Exercise
Please copy the leading lines of the entries below exactly, concluding with the line in which "enrich self repo_url rest" occurs.

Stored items
(** The loop of [analyze_repository], from the dict built so far. *)
Fixpoint enrich (self : SastAnalyzer) (repo_url : string)
    (sast_results : list SastResult)
    (enriched_results : gmap string EnrichmentEntry)
    : M (gmap string EnrichmentEntry) :=
  match sast_results with
  | [] => mret enriched_results
  | result :: rest =>
      blame ← get_blame_info self repo_url (file result) (line result);
      enrich self repo_url rest
        (<[result_key result := {| sast := result; blame := blame |}]> enriched_results)
  end.

(** [SastAnalyzer.analyze_repository] *)
Definition analyze_repository (self : SastAnalyzer)
    (repo_url path : string) : M (gmap string EnrichmentEntry) :=
  sast_results ← run_semgrep path;
  enrich self repo_url sast_results ∅.

(** *** Well-behaved collaborators *)

(** An oracle whose failures are all instances of [Exception] and whose
    answers satisfy [P]. *)
Definition answers {A} (P : A → Prop) (oracle : World → result A * World) : Prop :=
  ∀ w,
    match (oracle w).1 with
    | Ok a => P a
    | Raise e => is_Exception e = true
    end.

Definition gitlab_project_sound (p : GitlabProject) : Prop :=
  ∀ file_path,
    answers (λ blob, answers (λ _, True) (gitlab_blame blob))
      (repository_blob p file_path).

Definition gitlab_client_sound (c : GitlabClient) : Prop :=
  ∀ repo_url, answers gitlab_project_sound (projects_get c repo_url).

Definition github_repo_sound (r : GithubRepo) : Prop :=
  ∀ file_path,
    answers (λ contents, answers (λ _, True) (github_blame contents))
      (get_contents r file_path).

Definition github_client_sound (c : GithubClient) : Prop :=
  ∀ repo_url, answers github_repo_sound (get_repo c repo_url).

(** The clients of an analyzer fail with instances of [Exception] only,
    as network, authentication and not-found errors of the two client
    libraries are. *)
Definition clients_sound (self : SastAnalyzer) : Prop :=
  (∀ c, gitlab_client self = Some c → gitlab_client_sound c) ∧
  (∀ c, github_client self = Some c → github_client_sound c).

(** pydantic rejects a value with a [ValidationError], an [Exception]. *)
Definition validation_sound : Prop :=
  ∀ v, only_Exception (validate_str v).

(** The ways a GitLab lookup fails, read off the body of
    [_get_gitlab_blame] from world [w]. *)
Inductive gitlab_lookup_fails (self : SastAnalyzer)
    (repo_url file_path : string) (line : Z) (w : World) : Prop :=
  | gitlab_no_client :
      gitlab_client self = None →
      gitlab_lookup_fails self repo_url file_path line w
  | gitlab_project_error c e w1 :
      gitlab_client self = Some c →
      projects_get c repo_url w = (Raise e, w1) →
      gitlab_lookup_fails self repo_url file_path line w
  | gitlab_file_error c p w1 e w2 :
      gitlab_client self = Some c →
      projects_get c repo_url w = (Ok p, w1) →
      repository_blob p file_path w1 = (Raise e, w2) →
      gitlab_lookup_fails self repo_url file_path line w
  | gitlab_blame_error c p w1 b w2 e w3 :
      gitlab_client self = Some c →
      projects_get c repo_url w = (Ok p, w1) →
      repository_blob p file_path w1 = (Ok b, w2) →
      gitlab_blame b w2 = (Raise e, w3) →
      gitlab_lookup_fails self repo_url file_path line w
  | gitlab_scan_error c p w1 b w2 v w3 e :
      gitlab_client self = Some c →
      projects_get c repo_url w = (Ok p, w1) →
      repository_blob p file_path w1 = (Ok b, w2) →
      gitlab_blame b w2 = (Ok v, w3) →
      py_iter v ≫= (λ entries, gitlab_scan entries line) = Raise e →
      gitlab_lookup_fails self repo_url file_path line w
  | gitlab_no_range c p w1 b w2 v w3 entries :
      gitlab_client self = Some c →
      projects_get c repo_url w = (Ok p, w1) →
      repository_blob p file_path w1 = (Ok b, w2) →
      gitlab_blame b w2 = (Ok v, w3) →
      py_iter v = Ok entries →
      Forall (λ entry, gitlab_contains entry line = Ok false) entries →
      gitlab_lookup_fails self repo_url file_path line w.
Lemma layoutOk_setBall (g : GraphicsRunner) (self : nat) (d d' : bool)
  (b b' : Ball) :
  layoutOk g -> objects_ g !! self = Some (mkObject d (ABall b)) ->
  layoutOk (setBall g self d' b').
Proof.
  intros ((d0 & p & H0) & [o1 H1] & Hf & Hl) Hb.
  assert (Hne : self <> 0%nat) by (intros ->; rewrite H0 in Hb; discriminate).
  unfold layoutOk, setBall. cbn [objects_ withObjects indexOfFirstSafetyBrick_
    numSafetyBricks_ numBricks_].
  rewrite length_insert. split; [| split; [| auto]].
  - exists d0, p. rewrite list_lookup_insert_ne by exact Hne. exact H0.
  - destruct (Nat.eq_dec self 1%nat) as [-> | Hn1].
    + rewrite list_lookup_insert_eq by (eapply lookup_lt_Some, H1). eauto.
    + rewrite list_lookup_insert_ne by exact Hn1. eauto.
Qed.

Lemma deref_setBall (g : GraphicsRunner) (self : nat) (d d' : bool)
  (b b' : Ball) (p : PositionPtr) :
  objects_ g !! self = Some (mkObject d (ABall b)) ->
  deref (setBall g self d' b') p = deref g p.
Proof.
  intros Hb. destruct p. unfold deref, objectAt.
  change (0 <=? 0)%Z with true. change (Z.to_nat 0) with 0%nat. cbv iota.
  unfold setBall. cbn [objects_ withObjects].
  destruct (Nat.eq_dec self 0%nat) as [-> | Hne].
  - rewrite list_lookup_insert_eq by (eapply lookup_lt_Some, Hb).
    rewrite Hb. reflexivity.
  - rewrite list_lookup_insert_ne by exact Hne. reflexivity.
Qed.

(** The collision phase of [Ball::move] returns; it leaves the ball a
    ball, attached or free and of the parity it had; it logs nothing but
    collision queries; and for an attached ball it does nothing at all. *)
Lemma Ball_move_collisions_ok (g : GraphicsRunner) (self : nat) (b : Ball)
  (bounds : FloatRect) :
  layoutOk g -> ballAt g self = Some b ->
  exists g1 checks d1 b1,
    Ball_move_collisions self bounds g = Some (tt, g1, checks)
    /\ Forall isCollisionEvent checks
    /\ objects_ g1 !! self = Some (mkObject d1 (ABall b1))
    /\ Ball_attachedPos_ b1 = Ball_attachedPos_ b
    /\ Ball_collisionState_ b1 = Ball_collisionState_ b
    /\ layoutOk g1
    /\ (forall p, deref g1 p = deref g p)
    /\ (Ball_isAttached b = true -> g1 = g /\ checks = [])
    /\ (forall g2 tr2, collisionChain self bounds g = Some (false, g2, tr2) ->
        b1 = b).
Proof.
  intros Hl Hb. pose proof Hb as Hb'. apply ballAt_Some in Hb' as [d Hd].
  unfold Ball_move_collisions. unfold bind at 1.
  rewrite (thisBall_eq _ _ _ _ Hd).
  destruct (Ball_isAttached b) eqn:Eatt.
  - (* attached: the chain is cut at once *)
    unfold orElse at 1. unfold bind, ret.
    rewrite (thisBall_eq _ _ _ _ Hd). rewrite Eatt. cbn.
    exists g, [], d, b.
    split; [reflexivity |]. split; [constructor |]. split; [exact Hd |].
    auto 10.
  - unfold orElse at 1. unfold bind at 2. unfold ret at 1. cbv iota beta.
    destruct (collision_chain_ok g self b bounds Hl Hb)
      as (r & g' & tr & E & S' & T & R).
    unfold bind. rewrite E.
    destruct (stable_ball _ _ _ _ _ S' Hd) as (d' & b' & Hd' & Hc & Ha & Hs).
    assert (Eatt' : Ball_isAttached b' = false)
      by (unfold Ball_isAttached in *; rewrite Ha; exact Eatt).
    assert (Hderef : forall p, deref g' p = deref g p).
    { intros p. destruct (deref g p) eqn:Ed.
      - apply (stable_deref _ _ _ _ S' Ed).
      - destruct p. unfold deref, objectAt in *.
        change (0 <=? 0)%Z with true in *. change (Z.to_nat 0) with 0%nat in *.
        cbv iota in *.
        destruct Hl as ((d0 & p0 & H0) & _). rewrite H0 in Ed. discriminate. }
    destruct r.
    + rewrite (thisBall_eq _ _ _ _ Hd'). rewrite Eatt'. cbn [negb].
      rewrite (updateThis_eq _ _ _ _ _ Hd'). cbn.
      eexists _, _, d', _. split; [reflexivity |].
      split; [repeat (apply Forall_app; split); auto |].
      split; [apply (lookup_setBall _ _ _ _ _ Hd') |].
      split; [exact Ha |]. split; [exact Hs |].
      split; [eapply layoutOk_setBall; [eapply stable_layoutOk |]; eassumption |].
      split; [| split; [discriminate | intros g2 tr2; discriminate]].
      intros p. rewrite (deref_setBall _ _ _ _ _ _ _ Hd'). apply Hderef.
    + cbn. eexists g', _, d', b'. split; [reflexivity |].
      split; [repeat (apply Forall_app; split); auto |].
      split; [exact Hd' |]. split; [exact Ha |]. split; [exact Hs |].
      split; [eapply stable_layoutOk; eassumption |].
      split; [exact Hderef |]. split; [discriminate |].
      intros _ _ _. specialize (R eq_refl).
      assert (Hb' : ballAt g' self = Some b') by (apply ballAt_Some; eauto).
      congruence.
Qed.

Result for this task
(** The loop of [analyze_repository], from the dict built so far. *)
Fixpoint enrich (self : SastAnalyzer) (repo_url : string)
    (sast_results : list SastResult)
    (enriched_results : gmap string EnrichmentEntry)
    : M (gmap string EnrichmentEntry) :=
  match sast_results with
  | [] => mret enriched_results
  | result :: rest =>
      blame ← get_blame_info self repo_url (file result) (line result);
      enrich self repo_url rest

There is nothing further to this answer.